Tax and other policies.
The aforementioned policies are probably the ones that most commonly arise in discussions of housing policy, but others also play a role. For example, economist Alan Cole earlier this year found that (1) itemized deductions for property taxes and mortgage interest, intended to increase housing affordability, “have the perverse effect of increasing the price of existing homes, making it hard for young would-be-homeowners looking to buy for the first time”; and (2) recent limitations on these deductions—implemented in the Tax Cuts and Jobs Act (TCJA) of 2017—have slowed home price growth in some of the costliest places in the country.

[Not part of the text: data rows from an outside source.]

(** C1, as the code has it.  [get_next_url] answers [None] exactly when
    the waiting sequence is empty.  On a non-empty waiting sequence it
    returns the head task and records it in the single in-flight slot,
    whatever that slot held: a task still in flight is overwritten. *)
Theorem get_next_url_ignores_in_flight (q : UrlQueue) :
  ((get_next_url q).1 = None <-> _queue q = [])
  /\ (forall t rest, _queue q = t :: rest ->
        get_next_url q =
          (Some t, {| max_size := max_size q; _queue := rest;
                      _processing_task := Some t |})).
Proof.
  split.
  - unfold get_next_url. destruct (_queue q) as [| t rest]; simpl.
    + tauto.
    + split; discriminate.
  - intros t rest Hq. exact (get_next_url_cons q t rest Hq).
Qed.

(** C1 as stated fails: with two tasks waiting, the first dequeue puts
    [task_of sub_a] in flight; a second dequeue, made before any
    [mark_completed], does not answer [None] but hands out [task_of sub_b]
    and overwrites the in-flight record. *)
Lemma get_next_url_second_dequeue_not_empty :
  let q0 := (enqueue_all url_queue [sub_a; sub_b]).2 in
  let q1 := (get_next_url q0).2 in
  (get_next_url q0).1 = Some (task_of sub_a)
  /\ _processing_task q1 = Some (task_of sub_a)
  /\ _queue q1 <> []
  /\ (get_next_url q1).1 = Some (task_of sub_b)
  /\ (get_next_url q1).1 <> None
  /\ _processing_task (get_next_url q1).2 = Some (task_of sub_b).
Proof. vm_compute. repeat split; discriminate. Qed.

Lemma get_next_url_ignores_in_flight_witness :
  let q := {| max_size := 5; _queue := [task_of sub_b];
              _processing_task := Some (task_of sub_a) |} in
  get_next_url q =
    (Some (task_of sub_b),
     {| max_size := 5; _queue := []; _processing_task := Some (task_of sub_b) |}).
Proof.
  intros q.
  exact (proj2 (get_next_url_ignores_in_flight q) (task_of sub_b) [] eq_refl).
Defined.
Lemma format_ext4_runs (blk mnt : string) (nf : bool) (tr0 : trace) :
  exists rc ext,
    format_ext4 blk mnt nf tr0 = (rc, tr0 ++ ext) /\
    format_ext4_run blk mnt nf rc ext.
Proof.
  unfold format_ext4, bind at 1. rewrite check_fs_blksize_run.
  unfold wipe_crypto_footer. unfold_calls.
  set (fd := os_open os _ blk O_RDWR). clearbody fd.
  destruct (fd <? 0) eqn:Hfd.
  { apply Z.ltb_lt in Hfd.
    eexists _, _. split; [|apply (Ext4OpenFails blk mnt nf fd Hfd)].
    now rewrite <- !app_assoc. }
  apply Z.ltb_ge in Hfd.
  destruct (os_blkgetsize os _ fd) as [r n].
  pose proof (uint32_range n) as Hn. rewrite sint64_sectors.
  set (nr := uint32 n) in *. clearbody nr.
  destruct (r =? -1) eqn:Hr.
  { apply Z.eqb_eq in Hr. subst r.
    eexists _, _. split; [|apply (Ext4SizeFails blk mnt nf fd nr Hfd)].
    now rewrite <- !app_assoc. }
  apply Z.eqb_neq in Hr.
  destruct nf.
  - set (r' := os_lseek64 os _ fd _). clearbody r'.
    destruct (r' =? -1) eqn:Hseek.
    + apply Z.eqb_eq in Hseek. subst r'.
      eexists _, _.
      split; [|apply (Ext4SeekFails blk mnt fd r nr Hfd Hr Hn)].
      now rewrite <- !app_assoc.
    + apply Z.eqb_neq in Hseek.
      set (w := os_write os _ fd _). clearbody w.
      set (rc := os_make_ext4fs os _ fd _ mnt). clearbody rc.
      eexists _, _.
      split;
        [|apply (Ext4BuiltAfterWipe blk mnt fd r nr r' w rc Hfd Hr Hn Hseek)].
      unfold builder_log.
      destruct (negb (rc =? 0)); now rewrite <- !app_assoc.
  - set (rc := os_make_ext4fs os _ fd _ mnt). clearbody rc.
    eexists _, _.
    split; [|apply (Ext4Built blk mnt fd r nr rc Hfd Hr Hn)].
    unfold builder_log.
    destruct (negb (rc =? 0)); now rewrite <- !app_assoc.
Qed.

Lemma not_in_blksize_events (ev : event) :
  In ev blksize_events -> is_log ev = true.
Proof.
  intros H. exact (proj1 (Forall_forall _ _) blksize_events_are_logs ev H).
Qed.

(** Membership in the history of a run of [format_ext4]. *)
Ltac in_run H :=
  unfold builder_log in H;
  repeat match type of H with
         | context [negb ?c] => destruct c; cbn [negb] in H
         end;
  (apply in_app_or in H; destruct H as [H|H];
   [apply not_in_blksize_events in H; try discriminate H
   |cbn [app] in H; in_trace H]).

Lemma format_ext4_trace (blk mnt : string) (nf : bool) :
  format_ext4_run blk mnt nf (result_of (format_ext4 blk mnt nf))
                  (trace_of (format_ext4 blk mnt nf)).
Proof.
  unfold result_of, trace_of.
  destruct (format_ext4_runs blk mnt nf []) as (rc & ext & -> & Hrun).
  exact Hrun.
Qed.

(** X20 (the part of C2 that the code keeps): a failed seek to the footer
    ends [format_ext4] with -1 before the ext4 builder is reached. *)
Lemma format_ext4_seek_failure_aborts (blk mnt : string) (nf : bool)
      (fd off : Z) :
  In (EvLseek64 fd off (-1)) (trace_of (format_ext4 blk mnt nf)) ->
  result_of (format_ext4 blk mnt nf) = -1 /\
  forall ev, In ev (trace_of (format_ext4 blk mnt nf)) ->
             is_ext4_builder ev = false.
Proof.
  intros H. pose proof (format_ext4_trace blk mnt nf) as Hrun.
  set (tr := trace_of _) in *. set (rc := result_of _) in *.
  clearbody tr rc.
  destruct Hrun as [nf fd' Hfd
                   |nf fd' nr Hfd
                   |fd' r nr Hfd Hr Hnr
                   |fd' r nr r' w rc Hfd Hr Hnr Hr'
                   |fd' r nr rc Hfd Hr Hnr].
  - in_run H.
  - in_run H.
  - split; [reflexivity|]. intros ev Hev.
    in_run Hev; try (subst ev; reflexivity).
    destruct ev; try reflexivity; discriminate.
  - exfalso. in_run H; inversion H; subst; congruence.
  - in_run H.
Qed.

(** Whatever the footer requirement, the length handed to the ext4 builder
    is the full length of the device. *)
Lemma format_ext4_builder_length (blk mnt : string) (nf : bool)
      (fd len : Z) (m : string) (rc : Z) :
  In (EvMakeExt4fs fd len m rc) (trace_of (format_ext4 blk mnt nf)) ->
  exists r nr,
    In (EvBlkGetSize fd r nr) (trace_of (format_ext4 blk mnt nf)) /\
    len = nr * 512 /\ m = mnt /\
    result_of (format_ext4 blk mnt nf) = rc.
Proof.
  intros H. pose proof (format_ext4_trace blk mnt nf) as Hrun.
  set (tr := trace_of _) in *. set (rc0 := result_of _) in *.
  clearbody tr rc0.
  destruct Hrun as [nf fd' Hfd
                   |nf fd' nr Hfd
                   |fd' r nr Hfd Hr Hnr
                   |fd' r nr r' w rc' Hfd Hr Hnr Hr'
                   |fd' r nr rc' Hfd Hr Hnr].
  - in_run H.
  - in_run H.
  - in_run H.
  - exists r, nr. in_run H; inversion H; subst;
      (split; [apply in_or_app; right; simpl; auto | auto]).
  - exists r, nr. in_run H; inversion H; subst;
      (split; [apply in_or_app; right; simpl; auto | auto]).
Qed.

(** ** format_f2fs: the wait loop *)

Lemma f2fs_wait_mismatch (fuel : nat) (pid rc : Z) (tr : trace) :
  fst (os_waitpid os tr pid) <> pid ->
  f2fs_wait (S fuel) pid rc tr
  = (Some (-1), tr ++ wait_failed_events pid (os_waitpid os tr pid)).
Proof.
  intros H. cbn [f2fs_wait]. unfold bind at 1, sys_waitpid.
  destruct (os_waitpid os tr pid) as [p st]. cbn [fst snd] in *.
  apply Z.eqb_neq in H. rewrite H. cbn [negb]. unfold_calls.
  unfold wait_failed_events. cbn [fst snd]. now rewrite <- app_assoc.
Qed.

Lemma f2fs_wait_exited (fuel : nat) (pid rc : Z) (tr : trace) :
  fst (os_waitpid os tr pid) = pid ->
  WIFEXITED (stored_status rc (snd (os_waitpid os tr pid))) = true ->
  f2fs_wait (S fuel) pid rc tr
  = (Some (exit_status_to_rc
             (stored_status rc (snd (os_waitpid os tr pid)))),
     tr ++ wait_done_events pid (os_waitpid os tr pid)).
Proof.
  intros Hp Hex. cbn [f2fs_wait]. unfold bind at 1, sys_waitpid.
  destruct (os_waitpid os tr pid) as [p st]. cbn [fst snd] in *.
  subst p. rewrite Z.eqb_refl, Hex. cbn [negb]. unfold_calls.
  unfold wait_done_events, exit_status_to_rc. cbn [fst snd].
  rewrite <- app_assoc. cbn [app].
  destruct (WEXITSTATUS (stored_status rc st) =? 0) eqn:E; cbn [negb].
  - apply Z.eqb_eq in E. now rewrite E.
  - reflexivity.
Qed.

Lemma f2fs_wait_again (fuel : nat) (pid rc : Z) (tr : trace) :
  still_waiting pid rc (os_waitpid os tr pid) = true ->
  f2fs_wait (S fuel) pid rc tr
  = f2fs_wait fuel pid (stored_status rc (snd (os_waitpid os tr pid)))
              (tr ++ wait_again_events pid (os_waitpid os tr pid)).
Proof.
  unfold still_waiting. intros H. apply andb_true_iff in H.
  destruct H as [Hp Hex]. apply negb_true_iff in Hex.
  cbn [f2fs_wait]. unfold bind at 1, sys_waitpid.
  destruct (os_waitpid os tr pid) as [p st]. cbn [fst snd] in *.
  rewrite Hp, Hex. cbn [negb]. unfold bind, ERROR, emit.
  unfold wait_again_events. cbn [fst snd]. now rewrite <- app_assoc.
Qed.

(** One round, by cases on the answer. *)
Lemma f2fs_wait_step (fuel : nat) (pid rc : Z) (tr : trace) :
  let w := os_waitpid os tr pid in
  (still_waiting pid rc w = true /\
   f2fs_wait (S fuel) pid rc tr
   = f2fs_wait fuel pid (stored_status rc (snd w))
               (tr ++ wait_again_events pid w)) \/
  (still_waiting pid rc w = false /\
   exists v ext,
     f2fs_wait (S fuel) pid rc tr = (Some v, tr ++ ext) /\
     (v = 0 \/ v = -1) /\
     wait_answers ext = [w] /\
     Forall (fun ev => is_waitpid ev || is_log ev = true) ext).
Proof.
  intros w. destruct (still_waiting pid rc w) eqn:Hw.
  - left. split; [reflexivity|]. now apply f2fs_wait_again.
  - right. split; [reflexivity|]. unfold still_waiting in Hw.
    apply andb_false_iff in Hw.
    destruct (Z.eq_dec (fst w) pid) as [Hp|Hp].
    + destruct Hw as [Hw|Hw]; [apply Z.eqb_neq in Hw; contradiction|].
      apply negb_false_iff in Hw.
      exists (exit_status_to_rc (stored_status rc (snd w))),
             (wait_done_events pid w).
      split; [now apply f2fs_wait_exited|].
      split; [unfold exit_status_to_rc; destruct (_ =? 0); auto|].
      split; [now destruct w|].
      unfold wait_done_events. repeat constructor.
    + exists (-1), (wait_failed_events pid w).
      split; [now apply f2fs_wait_mismatch|].
      split; [now right|]. split; [now destruct w|].
      unfold wait_failed_events. repeat constructor.
Qed.

Lemma wait_answers_app (a b : trace) :
  wait_answers (a ++ b) = wait_answers a ++ wait_answers b.
Proof. unfold wait_answers. apply flat_map_app. Qed.

Lemma nwaits_app (a b : trace) : nwaits (a ++ b) = (nwaits a + nwaits b)%nat.
Proof. unfold nwaits. now rewrite filter_app, length_app. Qed.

In the rental market, the Tax Foundation’s Scott Hodge notes that current tax policy, which requires apartment developers to depreciate (write off) their construction costs over decades, raises the real cost of those investments because the dollars invested today are worth less—due to inflation and the “time value of money”—when they’re finally deducted from the developers’ taxes in 20-plus years. This tax treatment can not only make other investments more attractive than real estate, but also discourage the construction of low-income apartments, which tend to have lower profit margins (due to lower rents but many of the same upfront costs and fees as fancier buildings). Put another way, current tax policy raises investors’ total cost of building, thus making some low-income units unprofitable (as opposed to higher-margin luxury units). According to the organization’s estimates, a more neutral tax approach that accounts for inflation and the time value of money would reduce construction costs by around 11 percent, thus making low-income units more profitable (and therefore more likely to be built).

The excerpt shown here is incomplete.